Verhagelte Stimmung vor US-Notenbank-Sitzung
Neuer Markt weiter angeschlagen

"Die Zinsentscheidung der US-Notenbank hat uns am Morgen schon die Stimmung verhagelt", sagte ein Münchner Händler.

dpa-afx FRANKFURT. Die Aussicht auf schwach eröffnende US-Börsen haben schwer auf dem ohnehin angeschlagenen Neuen Markt gelastet. Der Nemax 50 weitete seine Verluste aus und lag um 14.15 Uhr mit 5,38 % im Minus bei 3 749,02 Punkten. Der Nemax All-Share büßte 4,41 % auf 3 568,14 Punkte ein.

"Die Zinsentscheidung der US-Notenbank hat uns am Morgen schon die Stimmung verhagelt", sagte ein Münchner Händler. Die Gewinnwarnung des US-Halbleiterkonzerns Applied Materials wird nach Ansicht des Händlers die US-Technologiebörse Nasdaq wieder nach unten reißen und damit auch die deutschen Wachstumswerte schwer belasten.

Die Gerüchte um mögliche Auflösungen von Neuer-Markt-Fonds bezeichnete der Händler als "unbegründet". Die "Frankfurter Allgemeine Zeitung" hatte in ihrer Donnerstagsausgabe berichtet, es kursierten entsprechende Spekulationen am Markt. "Es gibt Umschichtungen in Fonds, die dann wieder negativ in die bereits schwachen Märkte hinein wirken", sagte der Händler. Ein Ursache für die Talfahrt des Neuen Marktes sei dies aber nicht.

Der Händler Wolfgang Kuhl von BfG-Bank vermutete, dass sowohl institutionelle als auch private Anleger der Neuer-Markt-Fonds ausstiegen. Namen von Fonds nannte er nicht. Hinzu komme, dass die Mittelzuflüsse von privaten Anlegern nach den deutlichen Kurskorrekturen zurückgegangen seien.

Aktien von Heyde und Pixelpark stürzen ab

Die Schlusslichter im Nemax 50 waren Heyde mit minus 14,41 % auf 14,55 Euro, die am Vortag ihre Neunmonatszahlen vorgelegt hatten sowie Pixelpark. Der Multimedia-Anbieter litt Händlern zufolge unter dem schlechten Gesamtmarktfeld für Webdienstleister und gab zuletzt 16,16 % auf 44,50 Euro nach.

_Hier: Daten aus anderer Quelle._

(* ===== verification/SessionJoiners.v ===== *)
(** * SessionJoiners: joiner sessions as the session task uses them

    [JoinerSession] of [Joiner] implements the interface [JoinerSessions] of
    [SessionDriver], and its laws are theorems of [JoinerSafety].  A toy
    generator shows that the laws of the system generator can hold, and a
    commissioner over it that the hypotheses of the theorems about sessions do. *)
From stdpp Require Import gmap.
From S2P Require Import Prelude Text Tlv Errors Dataset Coap NetDiag Messages Joiner.
From S2P Require Import Replay Record Handshake Hello Crypto Ecjpake ThreadHandshake Safety JoinerSafety.
From S2P Require Import Pskc Commissioner SessionDriver SessionCore SessionSafety SessionInvariant.
From S2P Require Import SessionClaims SessionIsolation.

Section Implementation.
Context {HH : Hash} {HL : HashLaws} {AA : Aead} {AL : AeadLaws} {CC : Curve} {CL : CurveLaws} {RR : Rng} {RL : RngLaws}
  {JH : JoinerHandler}.
Context (rng_u32 : rng -> Z * rng) (limit : nat).

(** The generator that joiner sessions draw from is the task's. *)
#[local] Instance session_rng : OsRng := {
  os_rng := rng;
  os_fill_bytes := fill_bytes;
  os_next_u32 := rng_u32;
  token_limit := limit }.

#[local] Instance joiner_sessions_impl : JoinerSessions := {
  jsession := JoinerSession;
  js_joiner_id := Joiner.joiner_id;
  js_joiner_iid := Joiner.joiner_iid;
  js_udp_port := Joiner.joiner_udp_port;
  js_router_locator := Joiner.joiner_router_locator;
  js_new := JoinerSession_new;
  js_expired := Joiner.expired;
  js_router_kek := Joiner.joiner_router_kek;
  js_receive := JoinerSession_receive }.

Lemma router_kek_safe s : safe (Joiner.joiner_router_kek s).
Proof.
  unfold Joiner.joiner_router_kek, key_material_required. apply safe_bind; [apply safe_ok_or|]. intros km _.
  apply safe_map_err. unfold server_derive_joiner_router_kek. apply safe_bind; [apply safe_ok_or|]. intros cr _.
  destruct (derive_key_block_ok (master_secret km) cr (sv_server_random (handshake s))) as (kb & _ & _ & Hp40).
  by rewrite (derive_kek_ok _ _ _ _ Hp40).
Qed.

Lemma receive_safe s g h d : session_wf s -> bytes_ok d ->
  safe (JoinerSession_receive s g h d).2 /\ session_wf (JoinerSession_receive s g h d).1.1.1.
Proof.
  intros Hs Hb. pose proof (parse_datagram_safe d Hb) as Hp. unfold JoinerSession_receive.
  destruct (parse_datagram d) as [rs|er|f] eqn:Hd; [|by split|done].
  destruct (process_good rs (parsed_records_ok d rs Hb Hd) (mkEnv s g h []) Hs) as [H1 H2].
  destruct (process rs _) as [e r]. simpl in *. split; [by destruct r|done].
Qed.

#[local] Instance joiner_sessions_laws : JoinerSessionsLaws.
Proof.
  refine {| js_wf := session_wf : jsession -> Prop |}.
  - intros iid port loc pskd t g. destruct (new_session_ok iid port loc pskd t g) as (s & g' & E & Hk).
    exists s, g'. split; [exact E|]. intros km. by rewrite Hk.
  - intros s _. apply router_kek_safe.
  - intros s g h d. apply receive_safe.
Defined.
End Implementation.

(** A counting generator: five draws in a row are distinct. *)
Module ToySession.
#[export] Existing Instance Toy.toy_hash.
#[export] Existing Instance Toy.toy_hash_laws.
#[export] Existing Instance Toy.toy_aead.
#[export] Existing Instance Toy.toy_aead_laws.
#[export] Existing Instance ToyCurve.toy_curve.
#[export] Existing Instance ToyCurve.toy_curve_laws.
#[export] Existing Instance ToyCurve.toy_rng.
#[export] Existing Instance ToyCurve.toy_rng_laws.

Definition toy_u32 (g : Z) : Z * Z := (g mod 2 ^ 32, g + 1).
#[export] Instance toy_os_rng : OsRng := session_rng toy_u32 5.
#[export] Instance toy_joiner_sessions : JoinerSessions := joiner_sessions_impl (JH := static_joiner_handler) toy_u32 5.
#[export] Instance toy_joiner_sessions_laws : JoinerSessionsLaws := joiner_sessions_laws toy_u32 5.

Definition token_after (g : Z) (n : nat) : bytes := repeat ((g + Z.of_nat n) mod 256) 4.
Lemma token_after_eq (g : os_rng) n :
  (os_fill_bytes (Nat.iter n (fun g => (os_fill_bytes g TOKEN_LENGTH).2) g) TOKEN_LENGTH).1 = token_after g n.
Proof.
  assert (forall g : Z, Nat.iter n (fun g : os_rng => (os_fill_bytes g TOKEN_LENGTH).2) g = g + Z.of_nat n) as H.
  { clear g. induction n as [|n IH]; intros g; [cbn; lia|]. rewrite Nat.iter_succ, IH. cbn. lia. }
  rewrite (H g). done.
Qed.

Lemma token_after_inj g n m : (n < 5)%nat -> (m < 5)%nat -> token_after g n = token_after g m -> n = m.
Proof. unfold token_after. intros Hn Hm [= H]. Z.to_euclidean_division_equations. lia. Qed.

#[export] Instance toy_os_rng_laws : OsRngLaws.
Proof.
  split.
  - intros g n. apply (fill_bytes_ok (RngLaws := ToyCurve.toy_rng_laws)).
  - intros g n. apply (fill_bytes_len (RngLaws := ToyCurve.toy_rng_laws)).
  - intros g. cbn. apply Z.mod_pos_bound. lia.
  - intros g used Hu. destruct (decide (Exists (fun n => token_after g n ∉ used) (seq 0 5))) as [He|He].
    + apply Exists_exists in He as (n & Hn & Hx). apply elem_of_seq in Hn. exists n.
      split; [cbn; lia|]. by rewrite token_after_eq.
    + exfalso. apply not_Exists_Forall in He; [|apply _].
      assert (map (token_after g) (seq 0 5) ⊆+ used) as Hs.
      { apply NoDup_submseteq.
        - apply NoDup_fmap_2_strong; [|apply NoDup_seq]. intros x y Hx%elem_of_seq Hy%elem_of_seq.
          apply token_after_inj; lia.
        - intros x (n & -> & Hn)%list_elem_of_fmap. rewrite Forall_forall in He. specialize (He n Hn).
          by destruct (decide (token_after g n ∈ used)). }
      apply submseteq_length in Hs. rewrite length_map, length_seq in Hs. lia.
Qed.

(** A commissioner over that generator. *)
Definition toy_config : CommissionerConfig := CommissionerConfig_pskc (str_bytes "lab") (repeat 7 16).
Definition toy_start : State :=
  mkState (Driver_new (JH := static_joiner_handler)) (mkClock 0 [1; 2; 3]) (7 : os_rng) [] [] PrefixCache_default [].
(** The acceptance of its first petition: session 0x1234. *)
Definition accept_petition : bytes := [0x64; 0x44; 0; 1; 7; 7; 7; 7; 0xff; 16; 1; 1; 11; 2; 0x12; 0x34].
Definition toy_request : Outbound :=
  mkOutbound (mkCoapMessage Confirmable CODE_POST 0 [] [] []) BorderAgent true "request"%string.
Definition toy_wakes : list (Z * Wake (JH := static_joiner_handler)) :=
  [(0, WakeCommand (Some (CmdPetition 0))); (5, WakeReceived (inr accept_petition));
   (1, WakeCommand (Some (CmdExchange 9 toy_request 1))); (1, WakeCommand (Some (CmdExchange 10 toy_request 2)));
   (1, WakeCommand (Some (CmdKeepAlive 3))); (seconds 13, WakeTimer); (1, WakeReceived (inl (EDtls DPeerClosed)))].

(** What becomes of it: the petition is accepted, the first request times out
    and makes room for the second, and the keep-alive that times out with it
    ends the session, which answers the second. *)
Definition toy_run : State * result Error unit := run toy_config "fd00::1" toy_wakes toy_start.
Lemma toy_run_replies : replied (log toy_run.1) = [0; 1; 3; 2]%nat /\
  statuses (log toy_run.1) = [Petitioning; Active 0x1234; Closed (KeepAliveFailed (str_bytes "timeout: MeshCoP exchange timed out"))].
Proof. by vm_compute. Qed.

Lemma toy_initial : initial toy_start.
Proof. split; [done|done|]. repeat constructor; lia. Qed.
Lemma toy_wakes_ok : wakes_ok toy_wakes.
Proof. repeat apply Forall_cons_2; try apply Forall_nil_2; split; cbn; try done; by_decide. Qed.

Lemma session_task_consistent_witness :
  exists s, run toy_config "fd00::1" toy_wakes toy_start = (s, @Ok Error _ tt) /\ consistent s.
Proof. exact (session_task_consistent toy_config "fd00::1" toy_start toy_wakes toy_initial toy_wakes_ok). Defined.

Lemma every_command_answered_once_witness :
  exists s, run toy_config "fd00::1" toy_wakes toy_start = (s, @Ok Error _ tt) /\
    replied (log s) ++ awaited s ≡ₚ reads toy_config "fd00::1" toy_wakes toy_start.
Proof.
  destruct (every_command_answered_once toy_config "fd00::1" toy_start toy_wakes toy_initial toy_wakes_ok) as (s & H1 & H2 & _).
  exists s. exact (conj H1 H2).
Defined.


(** A message from the mesh that carries an empty message. *)
Definition relayed : bytes :=
  [0x50; 2; 0; 9; 0xb1; 99; 2; 117; 114; 0xff; 49; 16] ++ repeat 0xfd 16 ++ [48; 8; 0xf0; 0xbf; 0xf0; 0xbf; 0x60; 0; 0; 2].
Definition relayed_parsed := Eval vm_compute in
  match CoapMessage_decode relayed with
  | Ok m => match parse_udp_rx m with Ok (Some u) => Some (m, u) | _ => None end
  | _ => None
  end.

Lemma relayed_message_isolated_witness :
  exists m u s, relayed_parsed = Some (m, u) /\ run toy_config "fd00::1" (take 5 toy_wakes) toy_start = (s, @Ok Error _ tt) /\
    (is_closed (driver s) = false -> link_open (driver s) = true ->
     exists s', handle_datagram toy_config "fd00::1" relayed s = (s', @Ok Error _ tt) /\ isolated s s').
Proof.
  eexists _, _.
  destruct (relayed_message_isolated toy_config "fd00::1" toy_start (take 5 toy_wakes) relayed _ _ toy_initial
    ltac:(apply Forall_take, toy_wakes_ok) ltac:(by_decide) ltac:(vm_compute; reflexivity) ltac:(vm_compute; reflexivity)) as (s & H1 & H2).
  exists s. split; [reflexivity|]. exact (conj H1 H2).
Defined.

Lemma duplicate_reply_remembered_witness :
  let '(l1, c1) := remember BorderAgent 5 (empty_ack 5) [] (mkClock 0 [1; 1]) in
  let '(_, c2, r) := reply_to BorderAgent 5 l1 (mkClock (clock_now c1 + seconds 9) (ticks c1)) in
  r = Some (empty_ack 5).
Proof.
  assert (Forall (Z.le 0) (ticks (mkClock 0 [1; 1]))) as H by (repeat constructor; lia).
  assert (len (@nil Answered) <= MAX_REMEMBERED) as H1 by by_decide.
  assert (len (@nil (Z * Destination * Z * CoapMessage)) < MAX_REMEMBERED) as H2 by by_decide.
  assert (0 <= seconds 9) as H3 by by_decide.
  pose proof (duplicate_reply_remembered BorderAgent 5 (empty_ack 5) [] [] (mkClock 0 [1; 1]) (seconds 9) H I H1
    (Forall_nil_2 _) (Forall_nil_2 _) H2 H3) as Hd.
  vm_compute in Hd. exact (proj1 Hd eq_refl).
Defined.

(** The same confirmable message of the border agent, answered a second ago. *)
Definition repeated : bytes := [0x40; 2; 0; 5].
Definition answered_start : State :=
  mkState (d_answered [mkAnswered BorderAgent 5 (empty_ack 5) 0] (Driver_new (JH := static_joiner_handler)))
    (mkClock (seconds 1) [1]) (7 : os_rng) [] [] PrefixCache_default [].
Lemma retransmitted_message_answered_again_witness :
  exists s, handle_datagram toy_config "fd00::1" repeated answered_start = (s, @Ok Error _ tt) /\ log s = [Sent (empty_ack 5)].
Proof.
  eexists. split.
  - apply (retransmitted_message_answered_again toy_config "fd00::1" answered_start repeated
      (mkCoapMessage Confirmable 2 5 [] [] []) (empty_ack 5) [mkAnswered BorderAgent 5 (empty_ack 5) 0] (mkClock (seconds 1 + 1) []));
      vm_compute; reflexivity.
  - reflexivity.
Defined.
End ToySession.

T-Online verloren 3,54 % auf 19,10 Euro. Die Regulierungsbehörde für Post und Telekommunikation hatte am Vortag entschieden, dass der Mutterkonzern Deutsche Telekom ab Februar nächsten Jahres auch Mitbewerbern eine Großhandels-Flatrate anbieten muss. Analyst Werner Stäblein von der BHF-Bank sagte, dadurch werde der Wettbewerb bei den Flatrate-Angeboten wieder deutlich zunehmen und T-Online als Flatrate-Anbieter unter Druck geraten.

Zu den Gewinnern zählten e.multi Digitale Dienste mit plus 20,11 % auf 6,33 Euro. Das Unternehmen hatte am Morgen gemeldet, gemeinsam mit der Börse Stuttgart AG und der Euwax Broker AG und weiteren Partnern, eine gemeinsame Firma für Lernprogramme im Internet für private und professionelle Anleger gründen zu wollen.

Sunburst Merchandising kletterten nach Vorlage ihrer Neunmonatszahlen zuletzt um 9,03 % auf 30,20 Euro.